Huyang Yangkun Formula (HYF) has been prescribed for premature ovarian insufficiency (POI) for decades in the clinical setting. Little is known regarding its underlying molecular mechanism. This study was conducted to elucidate the possible mechanism of the protective potential of HYF against POI induced by the industrial chemical 4-vinylcyclohexene diepoxide (VCD) in rats. Quality control of HYF was conducted via HPLC and UPLC-MS. Female rats were injected with VCD (160 mg/kg) daily for 15 days. Then, 1.35 g/kg (low dose) or 0.235 g/kg (high dose) HYF was administered once/day for 25 days. Serum AMH, FSH, E2, ALT, AST, BUN and Cr levels were detected through ELISA and HE-stained follicles were counted in ovarian sections. Additionally, RNA-seq profiling analysis and functional assays were used to screen for differentially expressed genes and key regulators with potentially important roles associated with HYF. The ovaries of POI rats contained fewer antral and maturing follicles (p < 0.05) than those of control rats, whereas atretic follicles were increased significantly (p < 0.05), and AMH levels were significantly lower in the VCD group than in the control group (p < 0.05). These conditions showed some improvement after low- and high-dose HYF treatment. Low- and high-dose HYF increased AMH levels by 42.4% and 25.9% and decreased FSH levels by 17.5% and 24.1%, respectively, in comparison to the VCD group.
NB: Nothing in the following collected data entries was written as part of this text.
(* ===== verification/MmuReset.v ===== *)
(** Tearing a page-table tree down ([__reset_pgtable] and [reset_root_pgtable] of
    so3/arch/arm64/mmu.c): every table of the tree is freed once, and nothing else
    is. *)
From S2P Require Import Prelude Frames Mmu MmuMap.

Module MmuReset.
Import Mmu MmuMap.
Implicit Types (m : gmap Z (list Z)) (s : mmu).

(** ** The tables below a table *)
Definition is_table (e : Z) : bool := pte_type e =? 3.
Definition child_of (e : Z) : Z := Z.land e TTB_TABLE_ADDR_MASK.
(** The tables an entry gives access to, itself [d] levels above the last. *)
Definition slot (below : Z -> list Z) (e : option Z) : list Z :=
  match e with Some e => if is_table e then child_of e :: below (child_of e) else [] | None => [] end.
Fixpoint below (d : nat) m (t : Z) : list Z :=
  match m !! t with
  | None => []
  | Some l => seq 0 512 ≫= (fun i => slot (fun c => match d with O => [] | S d' => below d' m c end) (l !! i))
  end.
Definition below' (d : nat) m (c : Z) : list Z := match d with O => [] | S d' => below d' m c end.
Lemma below_eq d m t l : m !! t = Some l -> below d m t = seq 0 512 ≫= (fun i => slot (below' d m) (l !! i)).
Proof. intros E. destruct d; cbn [below]; by rewrite E. Qed.

Lemma elem_of_slot f e u : u ∈ slot f e <-> exists x, e = Some x /\ is_table x = true /\ (u = child_of x \/ u ∈ f (child_of x)).
Proof.
  unfold slot. destruct e as [x|].
  - destruct (is_table x) eqn:E.
    + rewrite elem_of_cons. split; [intros H; by exists x|]. intros (y & [= <-] & _ & H). done.
    + rewrite elem_of_nil. split; [done|]. intros (y & [= <-] & H & _). congruence.
  - rewrite elem_of_nil. split; [done|]. by intros (x & ? & _).
Qed.

(** A map that agrees on a tree has the same tree. *)
Lemma below_ext d m m' t : m' !! t = m !! t -> (forall u, u ∈ below d m t -> m' !! u = m !! u) -> below d m' t = below d m t.
Proof.
  revert t. induction d as [|d IH]; intros t Et H; (destruct (m !! t) as [l|] eqn:El; [|cbn [below]; by rewrite Et, El]).
  - by rewrite (below_eq _ _ _ l Et), (below_eq _ _ _ l El).
  - rewrite (below_eq _ _ _ l Et), (below_eq _ _ _ l El) in *. apply Forall_bind_ext, Forall_forall. intros i Hi.
    assert (Hs : forall u, u ∈ slot (below' (S d) m) (l !! i) -> m' !! u = m !! u).
    { intros u Hu. apply H. apply list_elem_of_bind. by exists i. }
    destruct (l !! i) as [e|]; [|done]. unfold slot in *. destruct (is_table e); [|done]. f_equal. cbn [below'].
    apply IH; [apply Hs; by left|]. intros u Hu. apply Hs. by right.
Qed.

(** ** The loop *)
Definition exists_table m (u : Z) : Prop := exists l, m !! u = Some l /\ length l = 512%nat.

(** What the work on a child does: its tree is gone, but for the child itself. *)
Definition child_spec (d : nat) (child : Z -> kern mmu unit) : Prop := forall c s,
  NoDup (c :: below' d (tables s) c) -> (forall u, u ∈ c :: below' d (tables s) c -> exists_table (tables s) u) ->
  exists s', child c s = Ret (tt, s') /\ heap s' = heap s /\ exists_table (tables s') c /\
    forall u, u <> c -> tables s' !! u = if decide (u ∈ below' d (tables s) c) then None else tables s !! u.

(** The entries that are left when the tables are gone. *)
Definition zap (e : Z) : Z := if is_table e then 0 else e.

Lemma pte_at_ok t i l s : tables s !! t = Some l -> (i < length l)%nat -> exists e, l !! i = Some e /\ pte_at (t, Z.of_nat i) s = Ret (e, s).
Proof.
  intros Hl Hi. destruct (lookup_lt_is_Some_2 l i Hi) as [e He]. exists e. split; [done|].
  unfold pte_at. cbn [fst snd]. kstep. rewrite Hl. kstep. by rewrite Nat2Z.id, He.
Qed.

Section loop.
Context (d : nat) (child : Z -> kern mmu unit) (Hchild : child_spec d child).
The two HYF dosage groups showed significantly increased numbers of antral and maturing follicles but a reduced number of atretic follicles (p < 0.05). HYF down-regulation of JAK, Lats2 and YAP mRNA expression gene expression (p < 0.05) compared with the VCD group. HYF resulted in a strongly attenuated VCD-induced phosphorylation of JAK2 and STAT3 (p < 0.01) and YAP (p < 0.001), but induced an increase in protein levels of LATS2 (p < 0.05). Our findings demonstrated the treatment efficacy of HYF in POI rats and showed that HYF repairs the dysfunction and enhances the ovarian function of POI rats through the Hippo–JAK2/STAT3 signaling pathway.